Exomphalos

Exomphalos results from failure of normal embryonic regression of the mid-gut from the umbilical stalk into the abdominal celom. The abdominal contents, including intestines and liver or spleen covered by a sac of parietal peritoneum and amnion, are herniated into the base of the umbilical cord.

Exomphalos

Prevalence

Exomphalos is found in about 1 per 4000 births.

Etiology

The majority of cases are sporadic and the recurrence risk is usually less than 1%. However, in some cases, there may be an associated genetic syndrome. Chromosomal abnormalities (mainly trisomy 18 or 13) are found in about 50% of cases at 12 weeks, 30% of cases at mid-gestation and in 15% of neonates. Similarly, in Beckwith– Wiedemann syndrome, most cases are sporadic, although autosomal dominant, recessive, X-linked and polygenic patterns of inheritance have been described.

Presentation

Omphalocele

The sac protrudes in the midline, through the umbilicus (navel).
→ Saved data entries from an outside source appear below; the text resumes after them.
(** * Verification of the tempra image-registration batch pipeline

    A shallow embedding of

    - [preprocessing/standardization/intensity_standardizer.py],
      [nyul_standardizer.py] and [zscore_standardizer.py],
    - [pipeline/base_pipeline.py] (the sequential step engine),
    - [pipeline/batch_preprocessing.py] (discovery, shared training,
      per-patient fan-out and reporting),

    followed by the properties of those programs.

    Conventions of the embedding.

    - A Python exception is a value [exn] (type name and message); a call
      that may raise returns a [result].  Only [Exception]s are modelled,
      not [KeyboardInterrupt] and the like.
    - A method that changes its object returns the new state of the
      object next to its result.
    - Voxel intensities live in a type [F] with the arithmetic and the
      numpy reductions the code calls ([Numeric]).  The programs are
      embedded over an arbitrary such [F]; [Q] is the instance used to
      run them on concrete images.  Rounding of binary floating point is
      not modelled: arithmetic on [Q] is exact.
    - A numpy array keeps its element type.  [np.zeros_like(a)] has the
      element type of [a], and an assignment into an integer array
      converts the assigned value ([store]).  An image is its flattened
      voxel array; geometry ([CopyInformation]) is left out.
    - A Python [dict] with string keys is a [gmap string _], or an
      association list where the program iterates over it.
    - File names are matched as on a POSIX file system (case matters).
    - The thread pool of the batch step is represented by the order in
      which it hands back the patients; the run of one patient does not
      depend on the others.
    - Of the log, the records of the discovery step and of the training
      step are kept; the other logging calls are left out. *)

From Stdlib Require Import QArith Qround Qabs.
From stdpp Require Import gmap strings list pretty.

(** ** Exceptions and results *)

Record exn := Exn { exn_type : string; exn_msg : string }.

Inductive result (A : Type) : Type :=
| Ok (a : A)
| Raise (e : exn).

Arguments Ok {A} a.
Arguments Raise {A} e.

(** Sequencing: [x ← m; k] runs [k] if [m] returned, and raises what [m]
    raised otherwise. *)
#[global] Instance result_bind : MBind result := fun _ _ f m =>
  match m with
  | Ok a => f a
  | Raise e => Raise e
  end.

Definition is_ok {A} (r : result A) : bool :=
  match r with Ok _ => true | Raise _ => false end.

Definition raises {A} (r : result A) : Prop :=
  match r with Ok _ => False | Raise _ => True end.

Definition TypeError (msg : string) : exn := Exn "TypeError" msg.
Definition IndexError (msg : string) : exn := Exn "IndexError" msg.
Definition RuntimeError (msg : string) : exn := Exn "RuntimeError" msg.
Definition ValueError (msg : string) : exn := Exn "ValueError" msg.
Definition FileNotFoundError (msg : string) : exn := Exn "FileNotFoundError" msg.

(** ** Numbers and numpy *)

(** The arithmetic of voxel values, and the numpy functions the
    standardizers call.  [np_percentile] may raise (numpy does, or returns
    nan, on an empty sample, depending on its version). *)
Class Numeric (F : Type) := {
  f0 : F;
  fadd : F -> F -> F;
  fsub : F -> F -> F;
  fmul : F -> F -> F;
  fdiv : F -> F -> F;
  fabs : F -> F;
  fltb : F -> F -> bool;
  fleb : F -> F -> bool;
  feqb : F -> F -> bool;
  f_of_nat : nat -> F;
  (* conversion float -> integer element type, as done on assignment *)
  ftrunc : F -> F;
  c_1_4826 : F;
  c_1e_8 : F;
  np_percentile : list F -> list F -> result (list F);
  np_mean : list F -> F;
  np_median : list F -> F;
  np_std : list F -> F;
}.

(** What the programs rely on from numpy's [percentile]: the result has
    one entry per requested percentage. *)
Class NumpyLaws (F : Type) `{Numeric F} : Prop := {
  np_percentile_length : forall xs ps l,
    np_percentile xs ps = Ok l -> length l = length ps;
}.

(** Order laws of a totally ordered field without nan, used where a
    property speaks of the interval a voxel lies in. *)
Class OrderLaws (F : Type) `{Numeric F} : Prop := {
  fleb_trans : forall a b c,
    fleb a b = true -> fleb b c = true -> fleb a c = true;
  fltb_fleb_false : forall x a, fltb x a = true -> fleb a x = false;
}.

(** ** Images *)

(** Element type of the pixel array of an image. *)
Inductive pixel_type := PixelFloat | PixelInt.

(** A [sitk.Image] as seen by the standardizers: the array returned by
    [sitk.GetArrayFromImage], flattened, with its element type. *)
Record Image (F : Type) := mkImage {
  pixel : pixel_type;
  voxels : list F;
}.
Arguments mkImage {F} pixel voxels.
Arguments pixel {F} i.
Arguments voxels {F} i.

Section Arrays.
Context {F : Type} `{Numeric F}.

(** [a[...] = v] on an array of element type [p]. *)
Definition store (p : pixel_type) (v : F) : F :=
  match p with
  | PixelFloat => v
  | PixelInt => ftrunc v
  end.

(** [img_array[img_array > 0]] *)
Definition non_zero (a : list F) : list F := List.filter (fun x => fltb f0 x) a.

(** [np.zeros_like(a)] *)
Definition zeros_like (a : list F) : list F := List.map (fun _ => f0) a.

(** [dst[mask] = f(src[mask])], element-wise: [mask] and [f] read the
    source voxel, the destination keeps its other entries. *)
Fixpoint assign_where (mask : F -> bool) (f : F -> F) (src dst : list F) : list F :=
  match src, dst with
  | x :: src', d :: dst' =>
      (if mask x then f x else d) :: assign_where mask f src' dst'
  | _, _ => dst
  end.

(** [a[i]] for a non-negative index. *)
Definition getitem (a : list F) (i : nat) : result F :=
  match a !! i with
  | Some x => Ok x
  | None => Raise (IndexError "index out of bounds")
  end.

(** [a[-1]] *)
Definition getlast (a : list F) : result F :=
  match List.rev a with
  | x :: _ => Ok x
  | [] => Raise (IndexError "index -1 is out of bounds")
  end.

(** [a[i]] where [a] may be [None]. *)
Definition subscript (a : option (list F)) (i : nat) : result F :=
  match a with
  | None => Raise (TypeError "'NoneType' object is not subscriptable")
  | Some l => getitem l i
  end.

Definition subscript_last (a : option (list F)) : result F :=
  match a with
  | None => Raise (TypeError "'NoneType' object is not subscriptable")
  | Some l => getlast l
  end.

(** [np.mean(rows, axis=0)] for rows of equal length. *)
Definition np_mean_axis0 (rows : list (list F)) : list F :=
  match rows with
  | [] => []
  | r :: _ =>
      List.map (fun j => np_mean (List.map (fun row => List.nth j row f0) rows))
               (List.seq 0 (length r))
  end.

End Arrays.

(** ** intensity_standardizer.py: parameter files *)

(** JSON values stored in [self.parameters]. *)
Inductive json (F : Type) :=
| JNum (x : F)
| JBool (b : bool)
| JList (l : list F).
Arguments JNum {F} x.
Arguments JBool {F} b.
Arguments JList {F} l.

(** The parameter files on disk: path -> decoded JSON object.
    [json.dump] followed by [json.load] returns the object written. *)
Abbreviation files F := (gmap string (gmap string (json F))).

Definition json_dump {F} (params : gmap string (json F)) (filepath : string)
    (fs : files F) : files F :=
  <[filepath := params]> fs.

Definition json_load {F} (filepath : string) (fs : files F)
    : result (gmap string (json F)) :=
  match fs !! filepath with
  | Some p => Ok p
  | None => Raise (FileNotFoundError filepath)
  end.

(** ** nyul_standardizer.py *)

Module Nyul.
Section Nyul.
Context {F : Type} `{Numeric F}.

Record NyulStandardizer := mk {
  trained : bool;
  parameters : gmap string (json F);
  landmarks_percentage : list F;
  standard_scale : F * F;
  standard_landmarks : option (list F);
}.

(** [NyulStandardizer(landmarks_percentage, standard_scale)] *)
Definition init (landmarks : list F) (scale : F * F) : NyulStandardizer :=
  {| trained := false; parameters := ∅;
     landmarks_percentage := landmarks; standard_scale := scale;
     standard_landmarks := None |}.

(** The default arguments of the constructor. *)
Definition default_percentage : list F :=
  List.map (fun k => f_of_nat (10 * k)) (List.seq 0 11).
Definition default_scale : F * F := (f_of_nat 0, f_of_nat 100).
Definition new : NyulStandardizer := init default_percentage default_scale.

(** The loop over the training images: one landmark vector per image. *)
Fixpoint all_landmarks (ps : list F) (images : list (Image F))
    : result (list (list F)) :=
  match images with
  | [] => Ok []
  | img :: rest =>
      l ← np_percentile (non_zero (voxels img)) ps;
      ls ← all_landmarks ps rest;
      Ok (l :: ls)
  end.

(** The value written at index [i] by the interpolation loop. *)
Definition interior (scale : F * F) (len i : nat) : F :=
  fadd (fst scale)
       (fmul (fsub (snd scale) (fst scale))
             (fdiv (f_of_nat i) (f_of_nat (len - 1)))).

(** [for i in range(1, len(s) - 1): s[i] = ...] *)
Definition respace (scale : F * F) (s : list F) : list F :=
  foldl (fun acc i => <[i := interior scale (length s) i]> acc)
        s (List.seq 1 (length s - 1 - 1)).

(** [train]: the new state of the standardizer, and whether the call
    returned or raised. *)
Definition train (self : NyulStandardizer) (images : list (Image F))
    : NyulStandardizer * result unit :=
  match all_landmarks (landmarks_percentage self) images with
  | Raise e => (self, Raise e)
  | Ok rows =>
      let mean := np_mean_axis0 rows in
      match mean with
      | [] =>
          (* no image: the mean is a scalar, which has no items; no
             percentage: the mean is an empty array *)
          (mk (trained self) (parameters self) (landmarks_percentage self)
              (standard_scale self) (Some mean),
           Raise (match rows with
                  | [] => TypeError "'numpy.float64' object does not support item assignment"
                  | _ :: _ => IndexError "index 0 is out of bounds for axis 0 with size 0"
                  end))
      | _ :: _ =>
          let s0 := <[0 := fst (standard_scale self)]> mean in
          let s1 := <[length s0 - 1 := snd (standard_scale self)]> s0 in
          let s := respace (standard_scale self) s1 in
          (mk true
              (<["landmarks_percentage" := JList (landmarks_percentage self)]>
                 (<["standard_landmarks" := JList s]> (parameters self)))
              (landmarks_percentage self) (standard_scale self) (Some s),
           Ok tt)
      end
  end.

(** One iteration of the mapping loop of [transform]. *)
Definition transform_step (self : NyulStandardizer) (p : pixel_type)
    (img_array img_landmarks : list F) (i : nat) (standardized : list F)
    : result (list F) :=
  lower ← getitem img_landmarks i;
  upper ← getitem img_landmarks (i + 1);
  if fltb lower upper then
    s1 ← subscript (standard_landmarks self) (i + 1);
    s0 ← subscript (standard_landmarks self) i;
    let slope := fdiv (fsub s1 s0) (fsub upper lower) in
    Ok (assign_where (fun x => fleb lower x && fltb x upper)
                     (fun x => store p (fadd s0 (fmul slope (fsub x lower))))
                     img_array standardized)
  else Ok standardized.

Fixpoint transform_loop (self : NyulStandardizer) (p : pixel_type)
    (img_array img_landmarks : list F) (idxs : list nat) (standardized : list F)
    : result (list F) :=
  match idxs with
  | [] => Ok standardized
  | i :: rest =>
      st ← transform_step self p img_array img_landmarks i standardized;
      transform_loop self p img_array img_landmarks rest st
  end.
It is normal for the intestines to protrude from the abdomen, into the umbilical cord, until about the tenth week of pregnancy, after which they return to inside the fetal abdomen.

The omphalocele can be mild, with only a small loop of intestines present outside the abdomen, or severe, containing most of the abdominal organs. In severe cases surgical treatment is made more difficult because the infant's abdomen is abnormally small because it had no need to expand to accommodate the developing organs.

Diagnosis

The diagnosis of exomphalos is based on the demonstration of the mid-line anterior abdominal wall defect, the herniated sac with its visceral contents and the umbilical cord insertion at the apex of the sac. Ultrasonographic examination should be directed towards defining the extent of the lesion and exclusion of other malformations.

Prognosis

Exomphalos is a correctable malformation in which survival depends primarily on whether or not other malformations or chromosomal defects are present. For isolated lesions, the survival rate after surgery is about 90%. The mortality is much higher with cephalic fold defects than with lateral and caudal defects.